Charles Jenkins, Hofstra
At this point, if Hofstra's senior point guard is not on your radar, you're just trying to ignore him. He's averaging 23.3 ppg, 4.9 apg, and 3.5 rpg while shooting 42.3 percent from beyond the arc. He's also led a Hofstra team without much talent on it to an 11-4 mark in the CAA, two games out of first place.

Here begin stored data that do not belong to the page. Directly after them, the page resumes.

(** What a start without a route manager has from a saved file. *)
Lemma reload {TH TE : Type} `{Symbols TH thing} `{Symbols TE nat} gethostbyname my ips recs acks S :
  Forall clean recs -> spec_recs my ips false [] as_init recs = Ret (acks, S) ->
  exists ps : parser_t TH TE, read_static_rt gethostbyname (ps_init my ips) (Some (lines recs ++ captured_msg)) = Ret ps /\
    ps_ready ps = as_ready S /\
    forall sid mtype alt, route_id sid mtype -> route_of (ps_ctx ps) sid mtype alt = alookup (as_act S) sid mtype alt.
Proof.
  intros Hf Hs.
  assert (spec_recs my ips false [] as_init (static_recs (Some (lines recs ++ captured_msg))) = Ret (acks ++ [None], S)) as Hs'.
  { rewrite static_recs_saved by done. by eapply spec_recs_join; [exact Hs|]. }
  destruct (parse_recs_refines gethostbyname my ips false [] _ _ _ _ _ (init_refines my ips) Hs') as (ps & E & R).
  exists ps. split; [by apply (read_recs_parse gethostbyname _ _ _ (acks ++ [None], ps))|]. split; [apply R|].
  intros. by eapply route_of_abs.
Qed.

Lemma spec_end_count can wbuf my ips S buf t0 t1 n rest c :
  rec_tokens buf = t0 :: t1 :: n :: rest -> rec_kind buf = 110 -> second_is_end buf = true -> as_new S = Some c ->
  exists ack, spec_rec my ips can wbuf S buf =
    Ret (ack, if ct_upd c =? atoi n then (spec_roll can true true S).2
              else MkA (as_act S) (as_old S) None (as_id S) (as_full S) (as_ready S)).
Proof.
  intros Ht Hk He En. rewrite (end_rec _ _ _ _ _ _ _ _ _ _ Ht Hk He). unfold spec_end. cbn [lookup list_lookup].
  rewrite En. cbn [deref mbind comp_bind]. unfold spec_roll. rewrite En. destruct (ct_upd c =? atoi n); by eexists.
Qed.

(** C7.  A table that the route manager sent is restored from the stash: what
    the collector saved when it got the end record, read by the next start as
    its seed, gives senders the routes that the collector's table gives them, by
    message type and subscription id.  When the end record does not count the
    records, the table is saved all the same: it has replaced the last good one,
    and the next start is without routes, while this one goes on with those
    that it had. *)
Theorem saved_table_restores_routes {TH TE : Type} `{Symbols TH thing} `{Symbols TE nat} gethostbyname my ips env name can wbuf
    (ps : parser_t TH TE) st S start body final acks S1 c t0 t1 n rest :
  refines my ips ps S -> stash_open env name [] st -> Forall clean (start :: body ++ [final]) ->
  starts_table start = true -> Forall (fun b => route_rec b = true) body ->
  rec_tokens final = t0 :: t1 :: n :: rest -> rec_kind final = 110 -> second_is_end final = true ->
  spec_recs my ips can wbuf S (start :: body) = Ret (acks, S1) -> as_new S1 = Some c ->
  exists acks' ps' st' file (ps2 : parser_t TH TE),
    stash_recs gethostbyname env all_ok can wbuf (ps, st) (start :: body ++ [final]) = Ret (acks', (ps', st')) /\
    stash_open env name [] st' /\ sh_files st' !! name = Some file /\
    read_static_rt gethostbyname (ps_init my ips) (Some file) = Ret ps2 /\
    forall sid mtype alt, route_id sid mtype ->
      if ct_upd c =? atoi n
      then ps_ready ps2 = true /\ route_of (ps_ctx ps2) sid mtype alt = route_of (ps_ctx ps') sid mtype alt /\
           route_of (ps_ctx ps') sid mtype alt = alookup (Some c) sid mtype alt
      else ps_ready ps2 = false /\ route_of (ps_ctx ps2) sid mtype alt = None /\
           route_of (ps_ctx ps') sid mtype alt = route_of (ps_ctx ps) sid mtype alt.
Proof.
  intros R Ho Hcl Hst Hb Ht Hk He Hs En.
  destruct (spec_end_count can wbuf my ips S1 final t0 t1 n rest c Ht Hk He En) as [ack Hend].
  assert (Forall (fun b => quiet b = true) (start :: body)) as Hq.
  { constructor; [by apply starts_quiet|]. eapply Forall_impl; [exact Hb|]. apply route_rec_quiet. }
  destruct (stash_saved gethostbyname my ips env name can wbuf _ _ _ _ _ _ _ _ _ Hq Ho R Hs Hend He (or_introl Hk))
    as (ps' & st' & E' & R' & Ho' & Hfile).
  cbn [spec_recs] in Hs. apply comp_bind_ret in Hs as ([a0 S0] & Es & Hs). apply comp_bind_ret in Hs as ([a' Sx] & Eb & [= _ <-]). cbn [snd] in *.
  destruct (start_sim my ips can false wbuf [] S as_init start (a0, S0) Hst Es) as (b0 & T0 & c0 & d0 & Es' & Hn & Hn' & Hc & Ha & Ha' & _ & Hr').
  destruct (route_recs_sim my ips can false wbuf [] body S0 T0 c0 d0 _ _ Hb Hn Hn' Hc Eb) as (c1 & d1 & -> & [Hrt Hup] & Eb').
  injection En as ->. cbn [snd] in *.
  destruct (spec_end_count false [] my ips (set_anew T0 d1) final t0 t1 n rest d1 Ht Hk He eq_refl) as [ack' Hend'].
  rewrite <-Hup in Hend'.
  assert (spec_recs my ips false [] as_init (start :: body) = Ret (b0 :: replicate (length body) None, set_anew T0 d1)) as Hl.
  { cbn [spec_recs]. rewrite Es'. cbn [mbind comp_bind snd fst]. by rewrite Eb'. }
  assert (spec_recs my ips false [] (set_anew T0 d1) [final] = '(a, T) ← spec_rec my ips false [] (set_anew T0 d1) final; Ret ([a], T)) as Hf.
  { cbn [spec_recs]. by rewrite Hend'. }
  rewrite Hend' in Hf. cbn [mbind comp_bind] in Hf.
  destruct (reload (TH := TH) (TE := TE) gethostbyname my ips _ _ _ Hcl (spec_recs_join my ips false [] (start :: body) [final] _ _ _ _ _ Hl Hf))
    as (ps2 & E2 & Hready & Hroutes).
  exists (acks ++ [ack]), ps', st', (lines (start :: body ++ [final]) ++ captured_msg), ps2. split_and!; [exact E'|done|exact Hfile|exact E2|]. intros sid mtype alt Hid.
  rewrite Hready, Hroutes, (route_of_abs _ _ _ _ _ _ _ R'), (route_of_abs _ _ _ _ _ _ _ R) by done.
  destruct (ct_upd c =? atoi n); cbn -[alookup as_init]; [|by rewrite Hr', Ha', Ha, alookup_init].
  unfold alookup. by rewrite Hrt.
Qed.
(* ===== verification/Owners.v ===== *)
(** Who owns a message: the functions of src/src/rmr/si/src/sr_si_static.c and
    src/src/rmr/si/src/rmr_si.c that allocate and free messages, on a heap.

    In Mbuf.v and Send.v a message is a value.  Here the messages are structs on
    a heap that own their transport buffers, and the functions do what the code
    does with the pointers: allocate, overwrite, free.  To free what is not
    allocated, or to use a struct that was freed, is undefined ([UB]).  The
    contents are those of Mbuf.v and Send.v; the theorems show that the pointers
    behave like the values: each function consumes the message that it is given and hands over the
    one it returns, no other message changes, and every buffer has one owner. *)

From S2P Require Import Prelude Bytes Symtab SymIface Tools Ring Mbuf Endpoint River RouteTable Send SendSpec Fanout MtCall MtSpec.

(** ** The heap *)

(** A struct is its contents and the id of its transport buffer; ids are not used again. *)
Record heap := MkHeap {
  hp_msgs : gmap nat (mbuf * option nat);
  hp_bufs : gset nat;
  hp_next : nat
}.

Definition set_msgs (h : heap) ms : heap := MkHeap ms (hp_bufs h) (hp_next h).
Definition put_msg (h : heap) (p : nat) (m : mbuf) (b : option nat) : heap := set_msgs h (<[p := (m, b)]> (hp_msgs h)).

(** Store through a pointer to a struct; the buffer pointer stays. *)
Definition upd_msg (h : heap) (p : nat) (f : mbuf -> mbuf) : comp heap :=
  '(m, b) ← deref (hp_msgs h !! p); Ret (put_msg h p (f m) b).

Definition malloc_buf (h : heap) : nat * heap :=
  (hp_next h, MkHeap (hp_msgs h) ({[hp_next h]} ∪ hp_bufs h) (S (hp_next h))).
Definition malloc_msg (h : heap) : nat * heap := (hp_next h, MkHeap (hp_msgs h) (hp_bufs h) (S (hp_next h))).

Definition free_buf (h : heap) (b : option nat) : comp heap :=
  match b with
  | None => Ret h
  | Some b => if decide (b ∈ hp_bufs h) then Ret (MkHeap (hp_msgs h) (hp_bufs h ∖ {[b]}) (hp_next h)) else UB
  end.
Definition free_struct (h : heap) (p : nat) : comp heap :=
  _ ← deref (hp_msgs h !! p); Ret (set_msgs h (delete p (hp_msgs h))).

(** ** Messages *)

(** Messages are always freed, there is no pool. *)
Definition rmr_free_msg (h : heap) (p : option nat) : comp heap :=
  match p with
  | None => Ret h
  | Some p => '(m, b) ← deref (hp_msgs h !! p); h ← free_buf h b; free_struct h p
  end.

Section messages.
Variable malloc_bytes : Z -> list Z.

(** The size of the transport buffer. *)
Definition zc_len (ctx : msg_ctx) (size trlo : Z) : Z :=
  let tr_len := if 0 <? trlo then trlo else x_trace_data_len ctx in
  let mlen := u64 (sizeof_mhdr + tr_len + x_d1_len ctx + x_d2_len ctx) in
  let mlen := u64 (mlen + (if 0 <? size then size else x_max_plen ctx)) in
  u64 (mlen + TP_HDR_LEN).

Definition alloc_zcmsg_h (ctx : msg_ctx) (h : heap) (p : option nat) (size state trlo : Z) : comp (nat * heap) :=
  match p with
  | None =>
      m ← alloc_zcmsg malloc_bytes ctx None None size state trlo;
      let '(p, h) := malloc_msg h in
      let '(b, h) := malloc_buf h in
      Ret (p, put_msg h p m (Some b))
  | Some p =>
      '(m, b) ← deref (hp_msgs h !! p);
      nm ← alloc_zcmsg malloc_bytes ctx None (Some m) size state trlo;
      if u64 (m_alloc_len m) <? zc_len ctx size trlo then
        h ← free_buf h b;
        let '(b, h) := malloc_buf h in
        Ret (p, put_msg h p nm (Some b))
      else if m_alloc_len m =? 0 then let '(b, h) := malloc_buf h in Ret (p, put_msg h p nm (Some b))
      else Ret (p, put_msg h p nm b)
  end.

Definition clone_msg_h (h : heap) (p : nat) : comp (nat * heap) :=
  '(m, _) ← deref (hp_msgs h !! p);
  nm ← clone_msg malloc_bytes m;
  let '(c, h) := malloc_msg h in
  let '(b, h) := malloc_buf h in
  Ret (c, put_msg h c nm (Some b)).

Definition realloc_msg_h (h : heap) (p : nat) (tr_len : Z) : comp (nat * heap) :=
  '(m, _) ← deref (hp_msgs h !! p);
  nm ← realloc_msg malloc_bytes m tr_len;
  let '(c, h) := malloc_msg h in
  let '(b, h) := malloc_buf h in
  Ret (c, put_msg h c nm (Some b)).

(** [mem_msg], [mem_buf]: malloc has memory for the struct, the buffer. *)
Definition realloc_payload_h (mem_msg mem_buf : bool) (h : heap) (p : option nat) (payload_len : Z) (copy clone : bool) :
    comp (option nat * heap) :=
  match p with
  | None => Ret (None, h)
  | Some p =>
      if payload_len <=? 0 then Ret (None, h) else
      '(m, b) ← deref (hp_msgs h !! p);
      obuf ← deref (m_tp_buf m);
      oh ← deref (m_header m);
      hl ← RMR_HDR_LEN obuf oh;
      let old_psize := i32 (m_alloc_len m - (hl + TP_HDR_LEN)) in
      if negb clone && (payload_len <=? old_psize) then Ret (Some p, h) else
      if clone && negb mem_msg then Ret (None, h) else
      let '(q, h) := if clone then malloc_msg h else (p, h) in
      let h := if clone then put_msg h q (set_rts_fd (m_rts_fd m) mbuf0) None else h in
      if negb mem_buf then h ← free_struct h q; Ret (None, h) else
      r ← realloc_payload malloc_bytes (Some m) payload_len copy clone;
      nm ← deref r;
      let '(nb, h) := malloc_buf h in
      let h := put_msg h q nm (Some nb) in
      if clone then Ret (Some q, h) else h ← free_buf h b; Ret (Some q, h)
  end.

Ben Hansbrough, Notre Dame
There is a legitimate argument to be made for Psycho B as the Big East's player of the year. He's averaging 17.3 ppg, 4.1 apg, and 3.8 rpg for No. 7 Notre Dame, he's shooting 41.7 percent from three, and he's not only the team's best playmaker, he's their best on-ball defender and emotional leader.
Justin Harper, Richmond
If you follow along with the NBA Draft boards, Harper is a guy you do know. The 6-10 senior, is one of the country's most versatile forwards. He averages 18.0 ppg and 6.7 rpg, but he also shoots 49.6 percent from three, taking five per game. He's the perfect complement to spread the floor for a guy like Richmond's Kevin Anderson
Darius Morris, Michigan
Morris, an L.A. native and a player in George Dohrmann's book "Play Their Hearts Out", has helped spark a recent resurgence for the Wolverines. While they are still a long way from reaching the NCAA tournament, Michigan has won five of its last six, including its first win in East Lansing since 1997. Morris is averaging 15.4 ppg and 6.8 apg on the season.
Jamie Skeen, VCU
The Rams sit in second place in the CAA, and a huge reason for that has been Skeen's play. The Wake Forest transfer is averaging 14.9 ppg, 7.7 rpg, and 1.2 bpg, but more importantly he mans the paint for a VCU team that is loaded with perimeter players.
Keith Wright, Harvard
It's not often you use the terms "beast" when talking about a big man for an Ivy League team, but Wright is just that. He's averaging 15.6 ppg and 8.5 rpg, upping those numbers to 18.4 ppg and 9.8 rpg against George Mason, UConn, Colorado, B.C., and Michigan.